Exercise details: Within these entries, which lines include the string "ftable"? Copy each one.

Data for the task:
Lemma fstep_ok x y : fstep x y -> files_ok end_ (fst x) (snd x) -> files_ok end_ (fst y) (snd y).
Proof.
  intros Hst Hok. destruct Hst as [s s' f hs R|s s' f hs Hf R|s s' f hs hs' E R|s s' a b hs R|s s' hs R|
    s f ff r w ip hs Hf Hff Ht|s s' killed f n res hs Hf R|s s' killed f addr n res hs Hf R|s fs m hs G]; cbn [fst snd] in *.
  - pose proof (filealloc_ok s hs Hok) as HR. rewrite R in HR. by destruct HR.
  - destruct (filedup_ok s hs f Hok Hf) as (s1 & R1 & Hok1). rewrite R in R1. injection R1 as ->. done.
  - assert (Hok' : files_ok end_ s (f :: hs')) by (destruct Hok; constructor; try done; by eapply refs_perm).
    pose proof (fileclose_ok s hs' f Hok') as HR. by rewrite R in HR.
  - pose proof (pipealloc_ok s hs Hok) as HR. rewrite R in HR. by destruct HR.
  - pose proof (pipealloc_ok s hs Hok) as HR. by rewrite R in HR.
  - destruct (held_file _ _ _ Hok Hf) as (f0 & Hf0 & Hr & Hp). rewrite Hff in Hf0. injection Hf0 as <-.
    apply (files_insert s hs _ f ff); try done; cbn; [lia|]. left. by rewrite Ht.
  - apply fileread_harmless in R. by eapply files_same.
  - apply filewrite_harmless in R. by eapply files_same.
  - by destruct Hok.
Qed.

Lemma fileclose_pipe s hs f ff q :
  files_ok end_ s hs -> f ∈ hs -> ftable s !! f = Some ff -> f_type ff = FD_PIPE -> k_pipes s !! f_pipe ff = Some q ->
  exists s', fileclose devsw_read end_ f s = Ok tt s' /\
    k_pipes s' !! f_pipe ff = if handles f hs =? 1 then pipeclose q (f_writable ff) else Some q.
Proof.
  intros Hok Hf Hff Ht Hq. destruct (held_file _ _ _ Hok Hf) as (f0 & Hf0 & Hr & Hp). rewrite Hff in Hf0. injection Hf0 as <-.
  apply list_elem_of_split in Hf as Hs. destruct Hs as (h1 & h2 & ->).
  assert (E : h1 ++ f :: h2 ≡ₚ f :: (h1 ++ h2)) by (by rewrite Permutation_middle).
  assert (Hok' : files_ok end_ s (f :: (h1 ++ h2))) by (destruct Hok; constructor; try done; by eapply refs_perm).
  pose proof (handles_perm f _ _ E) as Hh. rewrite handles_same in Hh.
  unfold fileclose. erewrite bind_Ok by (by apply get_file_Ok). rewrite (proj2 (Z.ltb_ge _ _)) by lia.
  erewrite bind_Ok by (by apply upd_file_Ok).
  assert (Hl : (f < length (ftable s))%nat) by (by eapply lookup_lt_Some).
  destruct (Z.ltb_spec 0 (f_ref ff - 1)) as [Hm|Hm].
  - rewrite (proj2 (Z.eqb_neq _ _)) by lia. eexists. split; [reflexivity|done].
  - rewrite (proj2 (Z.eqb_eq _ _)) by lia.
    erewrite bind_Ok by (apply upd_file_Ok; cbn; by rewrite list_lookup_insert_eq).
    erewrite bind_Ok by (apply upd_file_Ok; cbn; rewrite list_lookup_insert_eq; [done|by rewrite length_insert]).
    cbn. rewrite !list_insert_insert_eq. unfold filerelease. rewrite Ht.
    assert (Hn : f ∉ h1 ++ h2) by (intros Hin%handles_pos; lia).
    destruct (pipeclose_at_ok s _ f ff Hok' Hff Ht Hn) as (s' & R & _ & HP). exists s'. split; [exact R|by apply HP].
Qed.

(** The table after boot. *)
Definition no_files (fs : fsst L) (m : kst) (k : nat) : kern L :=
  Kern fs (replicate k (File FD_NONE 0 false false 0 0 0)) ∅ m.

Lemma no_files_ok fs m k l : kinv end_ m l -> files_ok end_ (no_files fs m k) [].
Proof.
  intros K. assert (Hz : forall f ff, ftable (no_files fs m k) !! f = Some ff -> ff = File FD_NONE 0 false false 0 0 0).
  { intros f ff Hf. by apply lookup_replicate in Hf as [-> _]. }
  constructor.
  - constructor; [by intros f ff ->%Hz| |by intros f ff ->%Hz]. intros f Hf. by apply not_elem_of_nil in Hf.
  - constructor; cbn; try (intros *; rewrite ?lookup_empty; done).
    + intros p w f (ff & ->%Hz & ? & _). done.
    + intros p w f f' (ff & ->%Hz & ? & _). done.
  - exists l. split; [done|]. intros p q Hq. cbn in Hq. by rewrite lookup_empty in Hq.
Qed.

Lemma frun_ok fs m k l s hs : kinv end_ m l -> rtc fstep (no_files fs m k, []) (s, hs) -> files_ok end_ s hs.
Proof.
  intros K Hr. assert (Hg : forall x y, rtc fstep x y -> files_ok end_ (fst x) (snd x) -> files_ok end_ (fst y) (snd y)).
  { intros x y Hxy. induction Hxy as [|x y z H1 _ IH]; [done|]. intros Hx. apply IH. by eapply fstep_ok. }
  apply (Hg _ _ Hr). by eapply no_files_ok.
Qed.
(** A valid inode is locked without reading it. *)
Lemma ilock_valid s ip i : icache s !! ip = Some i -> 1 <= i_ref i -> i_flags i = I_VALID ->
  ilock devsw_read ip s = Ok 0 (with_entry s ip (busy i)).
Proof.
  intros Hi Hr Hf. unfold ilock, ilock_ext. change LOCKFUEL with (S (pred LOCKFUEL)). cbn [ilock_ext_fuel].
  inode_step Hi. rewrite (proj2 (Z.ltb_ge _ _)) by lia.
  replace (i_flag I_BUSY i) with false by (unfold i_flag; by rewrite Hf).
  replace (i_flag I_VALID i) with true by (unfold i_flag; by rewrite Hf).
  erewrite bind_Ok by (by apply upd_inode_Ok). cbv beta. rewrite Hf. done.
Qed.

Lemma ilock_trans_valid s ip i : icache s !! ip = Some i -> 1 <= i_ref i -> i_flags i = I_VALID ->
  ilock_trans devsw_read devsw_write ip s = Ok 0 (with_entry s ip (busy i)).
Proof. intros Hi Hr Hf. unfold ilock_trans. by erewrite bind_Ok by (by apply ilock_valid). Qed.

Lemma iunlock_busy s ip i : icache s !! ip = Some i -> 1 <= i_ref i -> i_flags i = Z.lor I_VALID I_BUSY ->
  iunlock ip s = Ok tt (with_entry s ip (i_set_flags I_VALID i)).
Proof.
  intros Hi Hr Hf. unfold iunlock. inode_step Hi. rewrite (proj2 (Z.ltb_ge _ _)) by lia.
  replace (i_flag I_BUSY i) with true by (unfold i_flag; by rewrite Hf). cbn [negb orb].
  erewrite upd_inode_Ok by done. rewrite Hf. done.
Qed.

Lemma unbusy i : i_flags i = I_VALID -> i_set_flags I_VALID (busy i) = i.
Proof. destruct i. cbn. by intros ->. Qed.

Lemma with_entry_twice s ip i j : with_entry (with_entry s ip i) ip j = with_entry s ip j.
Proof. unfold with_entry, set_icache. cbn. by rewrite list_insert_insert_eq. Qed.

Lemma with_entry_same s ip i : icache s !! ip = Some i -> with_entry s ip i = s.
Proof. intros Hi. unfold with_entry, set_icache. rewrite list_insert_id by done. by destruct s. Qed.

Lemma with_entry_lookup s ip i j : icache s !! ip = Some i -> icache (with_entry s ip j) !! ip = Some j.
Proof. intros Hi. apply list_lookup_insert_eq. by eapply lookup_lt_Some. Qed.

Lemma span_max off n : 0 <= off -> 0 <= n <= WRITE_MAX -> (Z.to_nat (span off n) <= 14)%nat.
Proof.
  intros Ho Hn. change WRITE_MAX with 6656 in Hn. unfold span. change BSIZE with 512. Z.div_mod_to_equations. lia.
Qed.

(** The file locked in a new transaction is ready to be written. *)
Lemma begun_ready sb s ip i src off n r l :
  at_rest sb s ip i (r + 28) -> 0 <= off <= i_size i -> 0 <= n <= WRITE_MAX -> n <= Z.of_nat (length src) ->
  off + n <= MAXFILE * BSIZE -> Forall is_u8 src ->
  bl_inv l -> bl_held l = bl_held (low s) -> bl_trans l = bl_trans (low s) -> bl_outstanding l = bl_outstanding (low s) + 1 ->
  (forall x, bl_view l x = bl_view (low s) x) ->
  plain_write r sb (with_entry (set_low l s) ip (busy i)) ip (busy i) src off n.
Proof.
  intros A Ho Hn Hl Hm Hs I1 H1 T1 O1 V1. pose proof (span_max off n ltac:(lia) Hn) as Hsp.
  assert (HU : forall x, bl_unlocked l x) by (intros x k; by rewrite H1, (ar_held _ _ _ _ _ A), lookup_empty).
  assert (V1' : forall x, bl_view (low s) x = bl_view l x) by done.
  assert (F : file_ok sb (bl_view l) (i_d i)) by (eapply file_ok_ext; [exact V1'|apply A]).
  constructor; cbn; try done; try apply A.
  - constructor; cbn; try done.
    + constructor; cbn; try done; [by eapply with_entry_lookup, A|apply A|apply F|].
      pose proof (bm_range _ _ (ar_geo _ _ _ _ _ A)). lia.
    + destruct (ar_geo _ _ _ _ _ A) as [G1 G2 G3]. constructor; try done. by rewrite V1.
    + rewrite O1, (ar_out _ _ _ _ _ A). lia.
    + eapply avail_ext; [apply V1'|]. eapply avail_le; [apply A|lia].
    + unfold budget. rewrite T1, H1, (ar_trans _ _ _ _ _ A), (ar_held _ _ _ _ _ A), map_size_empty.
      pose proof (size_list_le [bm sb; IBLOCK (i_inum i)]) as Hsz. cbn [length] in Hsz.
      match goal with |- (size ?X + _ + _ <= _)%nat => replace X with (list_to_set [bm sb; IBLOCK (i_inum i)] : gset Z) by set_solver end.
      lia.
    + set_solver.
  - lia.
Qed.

Answer:
  files_ok end_ s hs -> f ∈ hs -> ftable s !! f = Some ff -> f_type ff = FD_PIPE -> k_pipes s !! f_pipe ff = Some q ->
  assert (Hl : (f < length (ftable s))%nat) by (by eapply lookup_lt_Some).
  intros K. assert (Hz : forall f ff, ftable (no_files fs m k) !! f = Some ff -> ff = File FD_NONE 0 false false 0 0 0).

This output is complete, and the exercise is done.